Famous quotes by Meredith Monk:
"Sometimes in the past when I was going to perform a piece again I would listen to old recordings and try to reproduce the material. This time I realized that carrying around old information, trying to get everything in, and still be in the moment just doesn't work."
"That inner voice has both gentleness and clarity. So to get to authenticity, you really keep going down to the bone, to the honesty, and the inevitability of something."
"I think about that "empty" space a lot. That emptiness is what allows for something to actually evolve in a natural way. I've had to learn that over the years - because one of the traps of being an artist is to always want to be creating, always wanting to produce."
"It's a continual excavation process, you could say. It's like being an archeologist of your own instrument as a kind of microcosm of the human voice, of human utterance, of sound itself. By digging into my own voice I'm uncovering feelings and energies for which we don't have words - it's like shades of feeling, early human utterance, and essential human nature."

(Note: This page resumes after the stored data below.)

(** * zapcolors: the coloured text encoder (colored_text_encoder.go)

    A shallow embedding of the encoder and proofs of its specified
    behaviour.

    Conventions of the embedding.
    - A Go [string] and a Go [[]byte] are both sequences of bytes; both are
      modelled by [string], whose characters are the 8-bit [ascii].  The
      capacity of a slice has no observable effect and is not modelled.
    - Go's [int] is the 64-bit two's-complement integer of the amd64 and arm64
      ports; it is a [Z] kept in range by [int_wrap].
    - A method with a [*textEncoder] receiver that touches only its receiver
      is a function [textEncoder -> textEncoder] (the receiver is the state
      that is passed along).  The methods that involve a second encoder or the
      pool ([NewColorEncoder], [Free], [Clone], [WriteEntry]) run on a heap of
      encoders addressed by location, so that aliasing is visible.
    - Whether two encoders share buffer memory cannot be asked of buffers
      that are values.  For that question the methods are embedded a second
      time, in the module [Mem], on a memory in which a buffer is a slice
      (pointer, length, capacity) on a backing array and [append] writes in
      place or moves the bytes to a new array.  The last part of the file
      shows that the operations on this memory do what the operations on
      values do. *)

From Stdlib Require Import ZArith NArith Zpow_facts Ascii String Lia.
From stdpp Require Import base tactics option list gmap strings.

#[local] Open Scope Z_scope.
#[local] Arguments String.append : simpl nomatch.
#[local] Set Warnings "-register-all".

(** ** Byte strings *)

Module Bytes.

(** The escape character, written [\x1b] in the Go source. *)
Definition ESC : string := String "027"%char "".

(** The line feed, written ['\n']. *)
Definition LF : string := String "010"%char "".

(** [int(c)] for a byte [c]. *)
Definition byte_value (c : ascii) : Z := Z.of_N (N_of_ascii c).

Fixpoint spaces (n : nat) : string :=
  match n with
  | O => ""
  | S n' => String " "%char (spaces n')
  end.

(** A decimal digit or the minus sign. *)
Definition is_decimal_byte (c : ascii) : bool :=
  Ascii.eqb c "-" || ((48 <=? N_of_ascii c) && (N_of_ascii c <=? 57))%N.
(** * SEBA: spectral energy budget of the atmosphere

    A shallow embedding of the numerical core of the SEBA sources
    ([tools.py], [AtmosphericEnergyBudget.py], [src/seba.py],
    [src/io_tools.py]) and the properties of it that the specification
    states.

    Conventions of the embedding.
    - Python integers are [Z] (or [nat] where the source only counts).
    - NumPy [float64] values are idealised as real numbers ([R]): rounding,
      overflow and the order of floating-point summation are not modelled.
      Where a value may be NaN the element type is [fp].
    - Where the source permutes and reshapes axes ([prepare_data],
      [recover_data]) an array is its shape and its elements by
      multi-index ([ndarray]).  Elsewhere arrays are lists: trailing
      "sample" axes (time, level, ...) on which the source only works
      element by element are kept flattened in C order, and the comment of
      each definition says which axes it keeps.
    - A Python exception is the [Raise] branch of [result].
    - Code of other packages (spharm / SHTns transforms, SciPy's [simpson],
      the Fortran routine [integrate_order]) and constants of modules that
      are not part of the embedded files are section variables. *)

From Stdlib Require Import String Ascii DecimalString.
From Stdlib Require Import List ZArith Lia Bool Arith.
From Stdlib Require Import Permutation Sorting.Sorted.
From Stdlib Require Import Reals Lra.
Import ListNotations.

Set Implicit Arguments.

(** ** Exceptions and results *)

Inductive exn : Type :=
| ValueError (msg : string)
| AssertionError (msg : string)
| AxisError
| ZeroDivisionError.

Inductive result (A : Type) : Type :=
| Ok (a : A)
| Raise (e : exn).

Arguments Ok {A} a.
Arguments Raise {A} e.

Definition bind {A B : Type} (r : result A) (k : A -> result B) : result B :=
  match r with
  | Ok a => k a
  | Raise e => Raise e
  end.

Notation "x <- r ;; k" := (bind r (fun x => k))
  (at level 61, r at next level, right associativity).

(** ** Numbers and lists shared by the modules *)

Definition Rleb (x y : R) : bool := if Rle_dec x y then true else false.
Definition Reqb (x y : R) : bool := if Req_dec_T x y then true else false.

(** Element-wise operation on two arrays of one shape. *)
Definition zip_with {X Y W : Type} (f : X -> Y -> W)
  (a : list X) (b : list Y) : list W :=
  map (fun xy => f (fst xy) (snd xy)) (combine a b).

(** [a.sum()] *)
Definition rsum (l : list R) : R := fold_right Rplus 0%R l.

(** [x.clip(lo, hi)] *)
Definition clip (lo hi x : R) : R := Rmin (Rmax x lo) hi.

(** Complex numbers: spectral coefficients. *)
Definition complex : Type := (R * R)%type.
Definition Cmul (a b : complex) : complex :=
  (fst a * fst b - snd a * snd b, fst a * snd b + snd a * fst b)%R.
Definition Cconj (a : complex) : complex := (fst a, - snd a)%R.
Definition Cre (a : complex) : R := fst a.
Definition C0 : complex := (0, 0)%R.

(** ** tools.py *)

Module Tools.

Local Open Scope Z_scope.

(** [number_chunks]: the [while sample_size % jobs: jobs -= 1] loop.
    [sample_size % 0] raises [ZeroDivisionError]; Python's [%] is the
    floored remainder, as [Z.modulo].  [None] is "still running" when the
    fuel is used up. *)
Fixpoint number_chunks_loop (fuel : nat) (sample_size jobs : Z)
  : option (result Z) :=
  match fuel with
  | O => None
  | S fuel' =>
      if jobs =? 0 then Some (Raise ZeroDivisionError)
      else if sample_size mod jobs =? 0 then Some (Ok jobs)
      else number_chunks_loop fuel' sample_size (jobs - 1)
  end.

(** [return jobs if jobs != 1 else workers] *)
Definition number_chunks (fuel : nat) (sample_size workers : Z)
  : option (result Z) :=
  match number_chunks_loop fuel sample_size workers with
  | Some (Ok jobs) => Some (Ok (if jobs =? 1 then workers else jobs))
  | other => other
  end.

(** The caller in [AtmosphericEnergyBudget.EnergyBudget.__init__]:
    [jobs = min(cpu_count, packed_size)] (or [min(int(jobs), packed_size)]),
    then [number_chunks(packed_size, jobs)]. *)
Definition init_jobs (fuel : nat) (cpu_count : Z) (jobs : option Z)
  (packed_size : Z) : option (result Z) :=
  let requested :=
    match jobs with
    | None => Z.min cpu_count packed_size
    | Some j => Z.min j packed_size
    end in
  number_chunks fuel packed_size requested.

Close Scope Z_scope.

(** *** Strings: the part of Python's [str] that [prepare_data] uses.
    Characters are bytes; [lower] folds the ASCII capitals only. *)

Fixpoint str_index (c : ascii) (s : string) : option nat :=
  match s with
  | EmptyString => None
  | String c' s' =>
      if Ascii.eqb c' c then Some 0
      else option_map S (str_index c s')
  end.

(** [s.find(c)]: the first index of [c], or -1. *)
Definition str_find (s : string) (c : ascii) : Z :=
  match str_index c s with
  | Some i => Z.of_nat i
  | None => (-1)%Z
  end.

(** [c in s] *)
Definition str_contains (c : ascii) (s : string) : bool :=
  match str_index c s with Some _ => true | None => false end.

Definition lower_ascii (c : ascii) : ascii :=
  let n := nat_of_ascii c in
  if (65 <=? n) && (n <=? 90) then ascii_of_nat (n + 32) else c.

Fixpoint lower (s : string) : string :=
  match s with
  | EmptyString => EmptyString
  | String c s' => String (lower_ascii c) (lower s')
  end.

(** [s.replace(c, '')] *)
Fixpoint str_remove (c : ascii) (s : string) : string :=
  match s with
  | EmptyString => EmptyString
  | String c' s' =>
      if Ascii.eqb c' c then str_remove c s' else String c' (str_remove c s')
  end.

(** *** N-dimensional arrays

    An array is its shape and its elements by multi-index.  The embedding
    never looks at an element outside the shape, so two arrays are the
    same array when they agree in shape and on every index inside it
    ([array_eq]). *)

Record ndarray (A : Type) : Type := {
  shape : list nat;
  elem : list nat -> A
}.

Section Arrays.
Variable A : Type.

Definition ndim (a : ndarray A) : nat := length (shape a).

Definition nprod (s : list nat) : nat := fold_right Nat.mul 1 s.

Definition size (a : ndarray A) : nat := nprod (shape a).

(** [idx] is an index of an array of shape [s]. *)
Definition in_range (s idx : list nat) : Prop := Forall2 lt idx s.

Definition array_eq (a b : ndarray A) : Prop :=
  shape a = shape b /\
  forall idx, in_range (shape a) idx -> elem a idx = elem b idx.

(** [normalize_axis_index(ax, n)] *)
Definition normalize_axis (n : nat) (ax : Z) : result nat :=
  if ((ax <? - Z.of_nat n) || (Z.of_nat n <=? ax))%Z then Raise AxisError
  else Ok (Z.to_nat (if (ax <? 0)%Z then ax + Z.of_nat n else ax)%Z).

Fixpoint normalize_axes (n : nat) (axes : list Z) : result (list nat) :=
  match axes with
  | [] => Ok []
  | ax :: rest =>
      k <- normalize_axis n ax ;;
      ks <- normalize_axes n rest ;;
      Ok (k :: ks)
  end.

Fixpoint has_duplicates (l : list nat) : bool :=
  match l with
  | [] => false
  | x :: l' => existsb (Nat.eqb x) l' || has_duplicates l'
  end.

(** [normalize_axis_tuple(axes, n)] (duplicates refused) *)
Definition normalize_axis_tuple (n : nat) (axes : list Z) : result (list nat) :=
  ks <- normalize_axes n axes ;;
  if has_duplicates ks then Raise (ValueError "repeated axis")
  else Ok ks.

(** [list.insert(i, x)]: past the end it appends. *)
Fixpoint insert_at (i : nat) (x : nat) (l : list nat) : list nat :=
  match i, l with
  | O, _ => x :: l
  | S _, [] => [x]
  | S i', y :: l' => y :: insert_at i' x l'
  end.

(** [sorted(...)] on pairs of integers, compared as Python compares tuples. *)
Definition pair_leb (a b : nat * nat) : bool :=
  (fst a <? fst b) || ((fst a =? fst b) && (snd a <=? snd b)).

Fixpoint insert_pair (a : nat * nat) (l : list (nat * nat)) : list (nat * nat) :=
  match l with
  | [] => [a]
  | b :: l' => if pair_leb a b then a :: l else b :: insert_pair a l'
  end.

Definition sorted_pairs (l : list (nat * nat)) : list (nat * nat) :=
  fold_right insert_pair [] l.

(** The permutation [order] that [np.moveaxis] hands to [transpose]:
    [order = [n for n in range(ndim) if n not in source]], then
    [for dest, src in sorted(zip(destination, source)): order.insert(dest, src)]. *)
Definition moveaxis_order (n : nat) (source destination : list nat) : list nat :=
  fold_left (fun order ds => insert_at (fst ds) (snd ds) order)
            (sorted_pairs (combine destination source))
            (filter (fun k => negb (existsb (Nat.eqb k) source)) (seq 0 n)).

Fixpoint index_of (x : nat) (l : list nat) : nat :=
  match l with
  | [] => 0
  | y :: l' => if y =? x then 0 else S (index_of x l')
  end.

(** [a.transpose(order)]: axis [k] of the result is axis [order[k]] of [a]. *)
Definition transpose (a : ndarray A) (order : list nat) : ndarray A :=
  {| shape := map (fun k => nth k (shape a) 0) order;
     elem := fun idx =>
       elem a (map (fun ax => nth (index_of ax order) idx 0) (seq 0 (ndim a))) |}.

Definition moveaxis (a : ndarray A) (source destination : list Z)
  : result (ndarray A) :=
  src <- normalize_axis_tuple (ndim a) source ;;
  dst <- normalize_axis_tuple (ndim a) destination ;;
  if length src =? length dst
  then Ok (transpose a (moveaxis_order (ndim a) src dst))
  else Raise (ValueError "`source` and `destination` arguments must have the same number of elements").

(** C-order flat position of a multi-index, and back. *)
Fixpoint ravel (s idx : list nat) : nat :=
  match s, idx with
  | _ :: s', i :: idx' => i * nprod s' + ravel s' idx'
  | _, _ => 0
  end.

Fixpoint unravel (s : list nat) (k : nat) : list nat :=
  match s with
  | [] => []
  | _ :: s' => k / nprod s' :: unravel s' (k mod nprod s')
  end.

(** The shape argument of [reshape] may hold one -1, the dimension NumPy
    infers; it refuses to infer it when the known dimensions multiply to 0
    or do not divide the size. *)
Definition known_prod (spec : list Z) : Z :=
  fold_right (fun d acc => if (d =? -1)%Z then acc else (d * acc)%Z) 1%Z spec.

Definition resolve_shape (total : nat) (spec : list Z) : result (list nat) :=
  let unknowns := length (filter (fun d => (d =? -1)%Z) spec) in
  if existsb (fun d => (d <? -1)%Z) spec
  then Raise (ValueError "negative dimensions not allowed")
  else if 1 <? unknowns
  then Raise (ValueError "can only specify one unknown dimension")
  else if unknowns =? 1 then
    let known := Z.to_nat (known_prod spec) in
    if (known =? 0) || negb (total mod known =? 0)
    then Raise (ValueError "cannot reshape array")
    else Ok (map (fun d => if (d =? -1)%Z then total / known else Z.to_nat d) spec)
  else Ok (map Z.to_nat spec).

Definition reshape (a : ndarray A) (spec : list Z) : result (ndarray A) :=
  s <- resolve_shape (size a) spec ;;
  if nprod s =? size a
  then Ok {| shape := s;
             elem := fun idx => elem a (unravel (shape a) (ravel s idx)) |}
  else Raise (ValueError "cannot reshape array").

(** [a.squeeze()]: the axes of length 1 are dropped; the elements keep
    their C order. *)
Definition squeeze (a : ndarray A) : ndarray A :=
  let s := filter (fun d => negb (d =? 1)) (shape a) in
  {| shape := s; elem := fun idx => elem a (unravel (shape a) (ravel s idx)) |}.

(** NumPy's broadcasting of two shapes, aligned at the last axis: two
    lengths go together when they are equal or one of them is 1; the
    shorter shape counts as padded with 1 in front.  On reversed shapes. *)
Fixpoint broadcast_rev (r1 r2 : list nat) : option (list nat) :=
  match r1, r2 with
  | [], r => Some r
  | r, [] => Some r
  | a :: r1', b :: r2' =>
      match broadcast_rev r1' r2' with
      | None => None
      | Some r =>
          if a =? b then Some (a :: r)
          else if a =? 1 then Some (b :: r)
          else if b =? 1 then Some (a :: r)
          else None
      end
  end.

Definition broadcast_shapes (s1 s2 : list nat) : option (list nat) :=
  option_map (@rev nat) (broadcast_rev (rev s1) (rev s2)).

(** The index of an operand of shape [s] that an index of the broadcast
    result reads: the trailing components, 0 along an axis of length 1. *)
Fixpoint broadcast_index_rev (rs ridx : list nat) : list nat :=
  match rs, ridx with
  | d :: rs', i :: ridx' => (if d =? 1 then 0 else i) :: broadcast_index_rev rs' ridx'
  | _, _ => []
  end.

Definition broadcast_index (s idx : list nat) : list nat :=
  rev (broadcast_index_rev (rev s) (rev idx)).

(** [a op b] element by element, with broadcasting (the text of NumPy's
    error goes on with the two shapes). *)
Definition broadcast_with (op : A -> A -> A) (a b : ndarray A)
  : result (ndarray A) :=
  match broadcast_shapes (shape a) (shape b) with
  | None => Raise (ValueError "operands could not be broadcast together with shapes")
  | Some s =>
      Ok {| shape := s;
            elem := fun idx => op (elem a (broadcast_index (shape a) idx))
                                  (elem b (broadcast_index (shape b) idx)) |}
  end.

"I think I still have some confusion about the critical mind. But it seems that there's a difference between the critical mind, which is a kind of judgment, and has a harshness built in, cutting off impulses before they can develop, and discriminating intelligence, which can differentiate between what is authentic or genuine and what is contrived or forced."
"I had a number of interests that were all strands of my childhood. I come from a musical family - I'm a fourth generation singer. My mother was a commercial singer and my grandfather had been a bass baritone who came from Russia to the United States, so music was very strong in my family. I loved to sing; even before I spoke words I was singing melodies."
"Yes, the more I go through life I realize that there's really no separation between practice and art at all. The two things more and more become one rather than two different aspects of my life."
"I somehow sensed when I was a teenager that I wanted to do my own work. I was quite clear that I didn't want to be an interpretative kind of artist. I had an intuition about wanting to create my own form, in one way or another, whatever that would be."
"I'm sure that some of the hospice participants will be in the audience. One of them has already died. And, you know, all of us have impermanence in common."
"A group called Rosetta Life, that sends artists out to hospices in England, came to talk to me in February 2003. I lost my partner of 22 years in November 2002, so I was really in my grieving process - I still am - but I was thinking of nothing but impermanence then."